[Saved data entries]

Lemma download_private torrent trackerless dht : let '(acts, r) := cmd_download env sha1 torrent trackerless dht a [] in
    Forall (fun x => resolving a x \/ x = IdFile /\ a_anonymous a = false) acts /\
    (returns r = true \/ returns torrent = false \/ exists raw, torrent = Ok raw /\ returns (Torrent.from_bytes sha1 raw) = false) /\
    forall l, r = Ok l -> exists proxies raw seeds, chain_ok env a proxies /\ Forall2 (fun s p => parse_socket_addr s = Some p) (a_peer a) seeds /\
      config_ok env a proxies seeds trackerless dht l /\ torrent = Ok raw /\ Torrent.from_bytes sha1 raw = Ok l.1.1.
Proof.
  unfold cmd_download. rewrite lift_bind. destruct torrent as [raw| | |]; [|by split_and!; [constructor|auto|]..].
  rewrite lift_bind. destruct (Torrent.from_bytes sha1 raw) as [t| | |] eqn:Et; [|split_and!; [constructor|by left|done]|split_and!; [constructor|right; right; exists raw; by rewrite Et|done]..].
  rewrite lift_bind. pose proof (peers_return (a_peer a)) as Hpr. destruct (parse_peers (a_peer a)) as [peers| | |] eqn:Ep; try done; [|by split_and!; [constructor|left|]]. apply parsed_peers in Ep.
  destruct (adds_then False (resolving a) (chain_ok env a) (fun _ x => resolving a x \/ x = IdFile /\ a_anonymous a = false) (fun proxies l => l.1.1 = t /\ config_ok env a proxies peers trackerless dht l) (resolve_proxy_chain env (a_socks5 a) (a_socks5_user a) (a_socks5_pass a) (a_tor_isolation a) (a_anonymous a))
    (fun proxies => peer_id ← choose_peer_id env (a_anonymous a); pass ← lift (session_passphrase env a); _ ← lift (validate_select_patterns (a_select a)); mret (t, peer_id, launch_config a peers trackerless dht proxies pass))) with (l := @nil Act) as (new & r & E & Hr & Hres).
  - by left.
  - by apply chain_resolves.
  - intros proxies Hc. eapply adds_bind; [apply id_chosen; by right|]. intros id Hid. by apply (configured _ env Hprompt a proxies _ (fun x => x = t)).
  - match goal with |- context [let '(_, _) := ?c in _] => replace c with ([] ++ new, r) by exact (eq_sym E) end. cbn [app]. destruct Hres as [(proxies & Hc & Hf & Hl)|[Hf Hl]].
    + split_and!; [done|destruct Hr; [by left|done]|]. intros l Hx. apply Hl in Hx as [<- H2]. by exists proxies, raw, peers.
    + split_and!; [eapply list.Forall_impl; [exact Hf|by left]|destruct Hr; [by left|done]|]. intros l Hx. by apply Hl in Hx.
Qed.

End Commands.

(** ** Examples *)

#[local] Existing Instance std_bigint.
#[local] Existing Instance std_bigint_laws.

Definition dict_ex : bytes := Bencode.to_bytes Torrent.info_ex.
Definition want_ex : bytes := sha1_ex dict_ex.
Definition answers_ex : bytes :=
  Handshake.encode (mkHandshake [x00; x00; x00; x00; x00; x10; x00; x00] want_ex (replicate 20 x09)) ++ PeerWire.encode (Extended EXT_HANDSHAKE_ID (bs "d1:md11:ut_metadatai3ee13:metadata_sizei103ee"))
  ++ PeerWire.encode (data_msg dict_ex 103 1 0).
(** One tracker with one peer, which has the metadata. *)
Definition env_ex : LaunchEnv :=
  mkLaunchEnv None (Some []) None false (Err (EIo "no terminal")) (fun _ => Ok []) (fun _ _ _ => (0, Ok (mkResp 1800 None None None [sock_addr (IpV4 x08 x08 x08 x08) 6881])))
    (fun _ => Some (Some (bs "t.example"))) true [] (fun i => i) None (fun i => i)
    (fun _ => mkAttempt (mkDialEnv (fun _ _ => []) (fun _ => true) (fun _ => true) (fun _ => true)) None (fun _ => mkStream answers_ex [] true) (fun _ => false) (mkSecrets (replicate 20 x07) [] []) (fun _ => 0))
    [Acquire 0; Complete 0].
Definition args_ex (socks5 : list bytes) (anonymous : bool) (iface : option bytes) : SharedDownloadArgs :=
  mkShared (bs "out") 6881 [] false socks5 None None anonymous iface false false false false None None None (Some 100) false None [] false.
Definition uri_ex : bytes := Magnet.link want_ex None [bs "http://t.example/a"; bs "HTTP://t.example/a"].
Definition magnet_ex (socks5 : list bytes) (anonymous : bool) (iface : option bytes) : list Act * result Launched := cmd_magnet env_ex sha1_ex uri_ex true (args_ex socks5 anonymous iface) [].
Lemma delete_error_None_plain s l (o : object) :
  heap s !! l = Some (CObject o) →
  delete_error s (VRef l) = None →
  l ∉ frozen s ∨ (∀ q, q ∈ restrictedTextProps → has_prop q o = false).
Proof.
  intros Hl. unfold delete_error. rewrite Hl.
  destruct (decide (l ∈ frozen s)) as [Hf|Hf]; [|by left].
  rewrite bool_decide_true by done. intros Hh%head_None. right.
  intros q Hq. destruct (has_prop q o) eqn:Hp; [|done].
  exfalso. apply (filter_nil_not_elem_of _ _ q Hh); [|done].
  rewrite Hp. exact I.
Qed.

(** The pass over [textStyle] when no deletion is refused. *)
Lemma textStyle_pass_run ts s :
  delete_error s ts = None →
  (if truthy ts && String.eqb (typeof ts) "object"
   then forEach (strip_text_prop ts) restrictedTextProps
   else mret tt) s
  = (Normal tt, after_textStyle ts s).
Proof.
  intros Hde.
  destruct (plain_object_cases (heap s) ts)
    as [(l & o & -> & Hl)|(Hnp & He & Hh)].
  - change (truthy (VRef l) && String.eqb (typeof (VRef l)) "object")
      with true.
    unfold forEach.
    rewrite (forEach_strip l _ _ _ o);
      [|apply NoDup_restrictedTextProps|done
       |by apply delete_error_None_plain].
    unfold after_textStyle, sanitized, textStyle_warnings, strip.
    cbn [Object_entries]. by rewrite Hl.
  - assert (after_textStyle ts s = s) as ->.
    { unfold after_textStyle. rewrite He, Hh.
      cbn. rewrite app_nil_r. by destruct s. }
    destruct (_ && _); [|done].
    by apply forEach_strip_absent.
Qed.
Lemma handle_risk_assessment_answers query entities context st :
  (well_formed entities = true /\
   exists text exposure st',
     _handle_risk_assessment W E S query entities context st
     = (Ok (Answer text (DataExposure exposure)), st')) \/
  (well_formed entities = false /\
   exists e, _handle_risk_assessment W E S query entities context st
             = (Raise e, st)).
Proof.
  unfold _handle_risk_assessment, well_formed, bind, lift.
  destruct (iterate entities) as [items|e]; [|right; eauto].
  pose proof (scan_entities_ok items (None, None)) as Hs.
  destruct (scan_entities items (None, None)) as [found|e];
    cbn [is_ok] in Hs; rewrite <- Hs; [left|right; eauto].
  split; [reflexivity|].
  match goal with
  | |- context [analyze_risk_exposure W E ?r ?s st] =>
      destruct (analyze_risk_exposure W E r s st) as [x st1]
  end.
  destruct (contains "asia" (lower query) && contains "tech" (lower query)).
  - destruct (get_asia_tech_exposure_total W st1) as (a & s & ->).
    eexists _, _, _. reflexivity.
  - eexists _, _, _. reflexivity.
Qed.

Lemma handle_stock_specific_answers query entities context st :
  (well_formed entities = true /\
   exists text stocks st',
     _handle_stock_specific W S query entities context st
     = (Ok (Answer text (DataStocks stocks)), st')) \/
  (well_formed entities = false /\
   exists e, _handle_stock_specific W S query entities context st
             = (Raise e, st)).
Proof.
  unfold _handle_stock_specific, well_formed, bind, lift.
  destruct (iterate entities) as [items|e]; [|right; eauto].
  pose proof (upper_tickers_ok items []) as Hs.
  destruct (upper_tickers items []) as [tickers|e];
    cbn [is_ok] in Hs; rewrite <- Hs; [left|right; eauto].
  split; [reflexivity|].
  match goal with
  | |- context [stock_loop W S ?ts ?acc st] =>
      destruct (stock_loop_total ts acc st) as (acc' & st' & ->)
  end.
  eexists _, _, _. reflexivity.
Qed.

End WithServices.

Lemma intent_cases (v : pyval) :
  (is_str v "market_info" = true /\ intent_tag v = "market_info" /\
   reads_entities v = false) \/
  (is_str v "market_info" = false /\
   is_str v "portfolio_analysis" = true /\
   intent_tag v = "portfolio_analysis" /\ reads_entities v = false) \/
  (is_str v "market_info" = false /\
   is_str v "portfolio_analysis" = false /\
   is_str v "risk_assessment" = true /\
   intent_tag v = "risk_assessment" /\ reads_entities v = true) \/
  (is_str v "market_info" = false /\
   is_str v "portfolio_analysis" = false /\
   is_str v "risk_assessment" = false /\
   is_str v "stock_specific" = true /\
   intent_tag v = "stock_specific" /\ reads_entities v = true) \/
  (is_str v "market_info" = false /\
   is_str v "portfolio_analysis" = false /\
   is_str v "risk_assessment" = false /\
   is_str v "stock_specific" = false /\
   is_str v "economic_data" = true /\
   intent_tag v = "economic_data" /\ reads_entities v = false) \/
  (is_str v "market_info" = false /\
   is_str v "portfolio_analysis" = false /\
   is_str v "risk_assessment" = false /\
   is_str v "stock_specific" = false /\
   is_str v "economic_data" = false /\
   intent_tag v = "unknown" /\ reads_entities v = false).
Proof.
  destruct v as [| | | |s|];
    try (repeat right; repeat split; reflexivity).
  unfold reads_entities, intent_tag, is_str, mem. cbn [existsb].
  destruct (String.eqb s "market_info") eqn:E1.
  { apply String.eqb_eq in E1 as ->. left. repeat split. }
  destruct (String.eqb s "portfolio_analysis") eqn:E2.
  { apply String.eqb_eq in E2 as ->. right. left. repeat split. }
  destruct (String.eqb s "risk_assessment") eqn:E3.
  { apply String.eqb_eq in E3 as ->. do 2 right. left. repeat split. }
  destruct (String.eqb s "stock_specific") eqn:E4.
  { apply String.eqb_eq in E4 as ->. do 3 right. left. repeat split. }
  destruct (String.eqb s "economic_data") eqn:E5.
  { apply String.eqb_eq in E5 as ->. do 4 right. left. repeat split. }
  repeat right. repeat split.
Qed.

(** X23: the router returns a response exactly when the retriever returns a
    context and, for the two intents whose handlers read the entities
    (risk assessment and stock specific), the entities are a sequence of
    strings.  Every other failure is absorbed below the router. *)
Theorem route_query_returns_exactly_when
    (W : World) (E : Engine) (S : Services) (query : string)
    (intent : dict pyval) (st : State) :
  is_ok (fst (route_query W E S query intent st)) =
  is_ok (retrieve S query) &&
  (negb (reads_entities
           (default (PStr "unknown") (dict_get intent "primary_intent")))
   || well_formed (default (PList []) (dict_get intent "entities"))).
Proof.
  unfold route_query, bind, lift.
  destruct (retrieve S query) as [context|e]; [|reflexivity].
  cbn [is_ok andb].
  set (pi := default (PStr "unknown") (dict_get intent "primary_intent")).
  set (entities := default (PList []) (dict_get intent "entities")).
  destruct (intent_cases pi)
    as [(-> & _ & ->)|[(-> & -> & _ & ->)|[(-> & -> & -> & _ & ->)|
       [(-> & -> & -> & -> & _ & ->)|[(-> & -> & -> & -> & -> & _ & ->)|
        (-> & -> & -> & -> & -> & _ & ->)]]]]]; cbn [negb orb].
  - destruct (handle_market_info_answers W S query entities context st)
      as (? & ? & ? & ? & ->). reflexivity.
  - destruct (handle_portfolio_analysis_answers W S query entities context st)
      as (? & ? & ? & ->). reflexivity.
  - destruct (handle_risk_assessment_answers W E S query entities context st)
      as [(-> & ? & ? & ? & ->)|(-> & ? & ->)]; reflexivity.
  - destruct (handle_stock_specific_answers W S query entities context st)
      as [(-> & ? & ? & ? & ->)|(-> & ? & ->)]; reflexivity.
  - destruct (handle_economic_data_answers W S query entities context st)
      as (? & ? & ? & ->). reflexivity.
  - reflexivity.
Qed.
(** * ghostghostghost: a line-oriented arithmetic compiler (src/index.js)

    A shallow embedding of [src/index.js] and the properties its
    specification states about it.

    Conventions of the embedding.
    - A JavaScript string is a [string]; each [ascii] stands for one code
      unit below 256.  [undefined] in a position that otherwise holds a
      string or an object is [None].
    - A JavaScript array is a [list] in index order: [push] appends at the
      end and [pop] removes the last element.
    - The objects built by [LangNode] and [CompilerError] hold closures over
      the arguments of their factory; they are represented by the factory
      call itself (a constructor of [ParseResult]) and their fields [type],
      [isNode], [value] and [print] are functions on that type.
    - The only writable state that outlives a call is the [lastIndex]
      property of the two module-level [RegExp] objects; it is threaded
      through every function that can reach [RegExp.prototype.test].
    - Number arithmetic (IEEE-754 doubles, [Number(string)] and the four
      binary operators on arbitrary values) is an interface, [JSArith]. *)

From Stdlib Require Import List String Ascii Bool Arith NArith Lia.
From Stdlib Require Import DecimalString.
Import ListNotations.
Open Scope string_scope.
Open Scope list_scope.
Open Scope nat_scope.

(** ** Arrays *)

Module JSArray.

(** [Array.prototype.pop]: the last element and the array without it;
    [None] is the [undefined] an empty array gives (the array is left as
    it is). *)
Fixpoint pop {A : Type} (l : list A) : option (A * list A) :=
  match l with
  | [] => None
  | x :: l' =>
      match pop l' with
      | None => Some (x, [])
      | Some (y, r) => Some (y, x :: r)
      end
  end.

(** [Array.prototype.push] of one element. *)
Definition push {A : Type} (l : list A) (x : A) : list A := l ++ [x].

End JSArray.

(** ** Regular expressions *)

Module JSRegExp.
(** C3: when the automation of a planned video fails, by raising an
    exception of class [Exception] or by leaving no exported file (the
    database answering the writes, nobody pressing Ctrl-C), then after the
    dispatch every row of that video is [failed] with an empty file path,
    [failed_count] is one more than it read before, [processed_count] is what
    it was, and the loop goes on with the next planned job. *)
Theorem dispatch_failure_marks_failed env vid t s rest (w : world) (f : Z) :
  adapter_fails env vid t →
  store_up env (store_ops w) = true → store_up env (S (store_ops w)) = true →
  (∀ τ, ctrl_c env τ = false) →
  dict_get (snapshot w) "failed_count" (JInt 0) = JInt f →
  (dispatch env (vid, t, s) w).1 = Ret tt ∧
  for_video_in env ((vid, t, s) :: rest) w
  = for_video_in env rest (dispatch env (vid, t, s) w).2 ∧
  (∀ v, v ∈ db (dispatch env (vid, t, s) w).2 → video_id v = vid →
        status v = "failed" ∧ file_path v = "") ∧
  video_id <$> db (dispatch env (vid, t, s) w).2 = video_id <$> db w ∧
  dict_get (snapshot (dispatch env (vid, t, s) w).2) "failed_count" (JInt 0)
  = JInt (f + 1) ∧
  snapshot (dispatch env (vid, t, s) w).2 !! "processed_count"
  = snapshot w !! "processed_count".
Proof.
  intros Hfails Hup0 Hup1 Hquiet Hcount.
  assert (for_video_in env ((vid, t, s) :: rest) w
          = match dispatch env (vid, t, s) w with
            | (Ret _, w') => for_video_in env rest w'
            | (Raise e, w') => (Raise e, w')
            end) as Hloop by reflexivity.
  rewrite Hloop. clear Hloop. rewrite dispatch_run.
  destruct (launch_when_adapter_fails env vid t s w Hfails Hup0 Hup1)
    as (w1 & -> & Htable & Hprocessed & Hfailed).
  cbv zeta.
  assert (dict_get (snapshot w1) "failed_count" (JInt 0) = JInt f) as ->.
  { unfold dict_get in *. by rewrite Hfailed. }
  rewrite time_sleep_run, Hquiet. cbn [fst snd].
  change (db (set_now _ (update_status _ w1).2)) with (db w1).
  change (snapshot (set_now _ (update_status {[ "failed_count" := JInt (f + 1) ]} w1).2))
    with (snapshot (update_status {[ "failed_count" := JInt (f + 1) ]} w1).2).
  rewrite snapshot_after_update_status, Htable.
  split_and!; [reflexivity | reflexivity | | | |].
  - intros v Hv Hid. by eapply sql_update_hit.
  - by rewrite sql_update_ids.
  - unfold dict_get. by rewrite (lookup_updated _ _ _ _ (JInt (f + 1))).
  - by rewrite lookup_not_updated.
Qed.

Lemma dispatch_failure_marks_failed_witness :
  adapter_fails clumsy 1 "Intro" ∧
  (∀ τ, ctrl_c clumsy τ = false) ∧
  status <$> db (dispatch clumsy (1, "Intro", "Hello world")
                   (fresh [planned 1 "Intro"; planned 2 "Outro"])).2
  = ["failed"; "planned"] ∧
  for_video_in clumsy [(1, "Intro", "Hello world"); (2, "Outro", "Hello world")]
    (fresh [planned 1 "Intro"; planned 2 "Outro"])
  = for_video_in clumsy [(2, "Outro", "Hello world")]
      (dispatch clumsy (1, "Intro", "Hello world")
         (fresh [planned 1 "Intro"; planned 2 "Outro"])).2.
Proof.
  assert (adapter_fails clumsy 1 "Intro") as Hfails.
  { right; left. split; [reflexivity|]. by eexists. }
  split_and!; [exact Hfails | reflexivity | reflexivity |].
  apply (dispatch_failure_marks_failed clumsy 1 "Intro" "Hello world"
           [(2, "Outro", "Hello world")]
           (fresh [planned 1 "Intro"; planned 2 "Outro"]) 0 Hfails);
    reflexivity.
Defined.

(** The second scenario of the specification, run through the daemon: the
    automation raises for job 2, which ends [failed] without a file path, and
    job 3 is dispatched after it. *)
Example daemon_scenario_failure :
  db (daemon_mode clumsy 1 (fresh [planned 2 "Intro"; planned 3 "Outro"])).2
  = [{| video_id := 2; title := "Intro"; script := "Hello world";
        status := "failed"; file_path := "" |};
     {| video_id := 3; title := "Outro"; script := "Hello world";
        status := "failed"; file_path := "" |}] ∧
  (daemon_mode clumsy 1 (fresh [planned 2 "Intro"; planned 3 "Outro"])).1 = Looping ∧
  snapshot (daemon_mode clumsy 1 (fresh [planned 2 "Intro"; planned 3 "Outro"])).2
    !! "failed_count" = Some (JInt 2).
Proof. split_and!; reflexivity. Qed.

(** ** The job in flight in the status file *)

Lemma launch_names_current_video env vid t s (w : world) :
  import_fault env vid = None → store_up env (store_ops w) = true →
  snapshot (launch_vrew_automation env vid t s w).2 !! "current_video"
  = Some (JVideo vid t).
Proof.
  intros Himp Hup0. run_M. rewrite Himp. cbn. rewrite Hup0. cbn.
  destruct (gui_fault env vid) as [[|what]|]; cbn;
    [ | destruct (store_up env (S (store_ops w))); cbn
      | destruct (path_exists env (output_path env vid t)); cbn;
        destruct (store_up env (S (store_ops w))); cbn;
        try (destruct (store_up env (S (S (store_ops w)))); cbn) ];
    by apply lookup_updated.
Qed.

(** Counting and pausing leave every key but the counters and the stamp. *)
Lemma dispatch_keeps_key env vid t s (w : world) (k : string) :
  k ≠ "processed_count" → k ≠ "failed_count" → k ≠ "last_update" →
  snapshot (dispatch env (vid, t, s) w).2 !! k
  = snapshot (launch_vrew_automation env vid t s w).2 !! k.
Proof.
  intros Hp Hf Hl. rewrite dispatch_run.
  destruct (launch_vrew_automation env vid t s w) as [[b|e] w1]; [|reflexivity].
  cbv zeta.
  destruct (dict_get (snapshot w1) (if b then "processed_count" else "failed_count")
              (JInt 0)); try reflexivity.
  - destruct (time_sleep_store env 5
                (update_status {[ (if b then "processed_count" else "failed_count")
                                  := JInt (Z.b2z b0 + 1) ]} w1).2) as (_ & _ & _ & Hst).
    unfold snapshot at 1. rewrite Hst.
    fold (snapshot (update_status {[ (if b then "processed_count" else "failed_count")
                                     := JInt (Z.b2z b0 + 1) ]} w1).2).
    rewrite snapshot_after_update_status. apply lookup_not_updated; [done|].
    apply lookup_singleton_ne. by destruct b.
  - destruct (time_sleep_store env 5
                (update_status {[ (if b then "processed_count" else "failed_count")
                                  := JInt (n + 1) ]} w1).2) as (_ & _ & _ & Hst).
    unfold snapshot at 1. rewrite Hst.
    fold (snapshot (update_status {[ (if b then "processed_count" else "failed_count")
                                     := JInt (n + 1) ]} w1).2).
    rewrite snapshot_after_update_status. apply lookup_not_updated; [done|].
    apply lookup_singleton_ne. by destruct b.
Qed.

(** C7 (as stated, refuted): after the dispatch of job 1 has completed, and
    still after the whole pass while the daemon waits for the next poll, the
    status file names job 1 as the current video. *)
Lemma current_video_survives_dispatch :
  (dispatch calm (1, "Intro", "Hello world") (fresh [planned 1 "Intro"])).1 = Ret tt ∧
  snapshot (dispatch calm (1, "Intro", "Hello world") (fresh [planned 1 "Intro"])).2
    !! "current_video" = Some (JVideo 1 "Intro") ∧
  (daemon_mode calm 2 (fresh [planned 1 "Intro"])).1 = Looping ∧
  snapshot (daemon_mode calm 2 (fresh [planned 1 "Intro"])).2 !! "current_video"
  = Some (JVideo 1 "Intro").
Proof. split_and!; reflexivity. Qed.

(** ** The database going away *)

Lemma while_True_add env (k m : nat) (w : world) :
  while_True env (k + m) w
  = match while_True env k w with
    | (Ret _, w') => while_True env m w'
    | (Raise e, w') => (Raise e, w')
    end.
Proof.
  revert w. induction k as [|k IH]; intros w; [reflexivity|].
  cbn [Nat.add while_True]. rewrite !bind_run.
  destruct (poll env w) as [[[]|e] w1]; [apply IH | reflexivity].
Qed.

Lemma poll_store_down env (w : world) :
  store_up env (store_ops w) = false →
  poll env w
  = (Raise (Exception "sqlite3.OperationalError"), set_store_ops (S (store_ops w)) w).
Proof.
  intros Hdown. unfold poll. rewrite !bind_run.
  by rewrite (get_planned_videos_down env w Hdown).
Qed.

(** C6 (as stated, refuted): the database is unreachable for the first
    access only and answers every later one, yet [daemon_mode] does not reach
    a second poll: it raises the database error, with job 1 still planned. *)
Lemma store_outage_ends_daemon :
  store_up outage 0 = false ∧ store_up outage 1 = true ∧
  (daemon_mode outage 5 (fresh [planned 1 "Intro"])).1
  = Exited (Raise (Exception "sqlite3.OperationalError")) ∧
  db (daemon_mode outage 5 (fresh [planned 1 "Intro"])).2 = [planned 1 "Intro"] ∧
  store_ops (daemon_mode outage 5 (fresh [planned 1 "Intro"])).2 = 1%nat.
Proof. split_and!; reflexivity. Qed.

(** C6 (amended): when the database is unreachable at the moment the daemon
    polls for planned jobs, the error is not caught in the loop.  The pass and
    the run end there with the database exception; before it propagates the
    [finally] clause writes running false and clears [current_video].  No
    job is touched and no further poll is made. *)
Theorem store_outage_at_poll_is_fatal env (k n : nat) (w wk : world) :
  check_vrew_installed env = true →
  while_True env k
    (update_status {[ "running" := JBool true; "processed_count" := JInt 0;
                      "failed_count" := JInt 0 ]} w).2
  = (Ret tt, wk) →
  store_up env (store_ops wk) = false →
  daemon_mode env (k + S n) w
  = (Exited (Raise (Exception "sqlite3.OperationalError")),
     (finally_stopped (set_store_ops (S (store_ops wk)) wk)).2) ∧
  snapshot (daemon_mode env (k + S n) w).2 !! "running" = Some (JBool false) ∧
  snapshot (daemon_mode env (k + S n) w).2 !! "current_video" = Some JNull ∧
  timeline (daemon_mode env (k + S n) w).2 = timeline wk.
Proof.
  intros Hvrew Hloop Hdown.
  assert (daemon_mode env (k + S n) w
          = (Exited (Raise (Exception "sqlite3.OperationalError")),
             (finally_stopped (set_store_ops (S (store_ops wk)) wk)).2)) as ->.
  { unfold daemon_mode. rewrite Hvrew. cbn [negb].
    rewrite while_True_add, Hloop. cbn [while_True]. rewrite bind_run.
    by rewrite (poll_store_down env wk Hdown). }
  split_and!; [reflexivity | | | reflexivity];
    cbn [snd]; unfold finally_stopped; rewrite snapshot_after_update_status;
    by apply lookup_updated.
Qed.

Lemma store_outage_at_poll_is_fatal_witness :
  check_vrew_installed outage = true ∧
  store_up outage 0 = false ∧
  (daemon_mode outage (0 + 5) (fresh [planned 1 "Intro"])).1
  = Exited (Raise (Exception "sqlite3.OperationalError")).
Proof.
  split_and!; [reflexivity | reflexivity |].
  pose proof (store_outage_at_poll_is_fatal outage 0 4 (fresh [planned 1 "Intro"])
                _ eq_refl eq_refl eq_refl) as [Hrun _].
  by rewrite Hrun.
Defined.

(** ** The query for planned jobs *)

Global Instance by_id_total : Total by_id.
Proof. intros a b. unfold by_id. lia. Qed.

Global Instance by_id_trans : Transitive by_id.
Proof. intros a b c. unfold by_id. lia. Qed.

Lemma sql_select_planned_perm (t : list video) :
  sql_select_planned t ≡ₚ selected <$> filter (λ v, status v = "planned") t.
Proof. apply merge_sort_Permutation. Qed.

Lemma sql_select_planned_sorted (t : list video) :
  StronglySorted by_id (sql_select_planned t).
Proof. apply StronglySorted_merge_sort; apply _. Qed.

◆ ASSIGNMENT ◆
How many of the lines above hold the word "specification"? State that number and nothing else.

◆ FINAL ANSWER ◆
2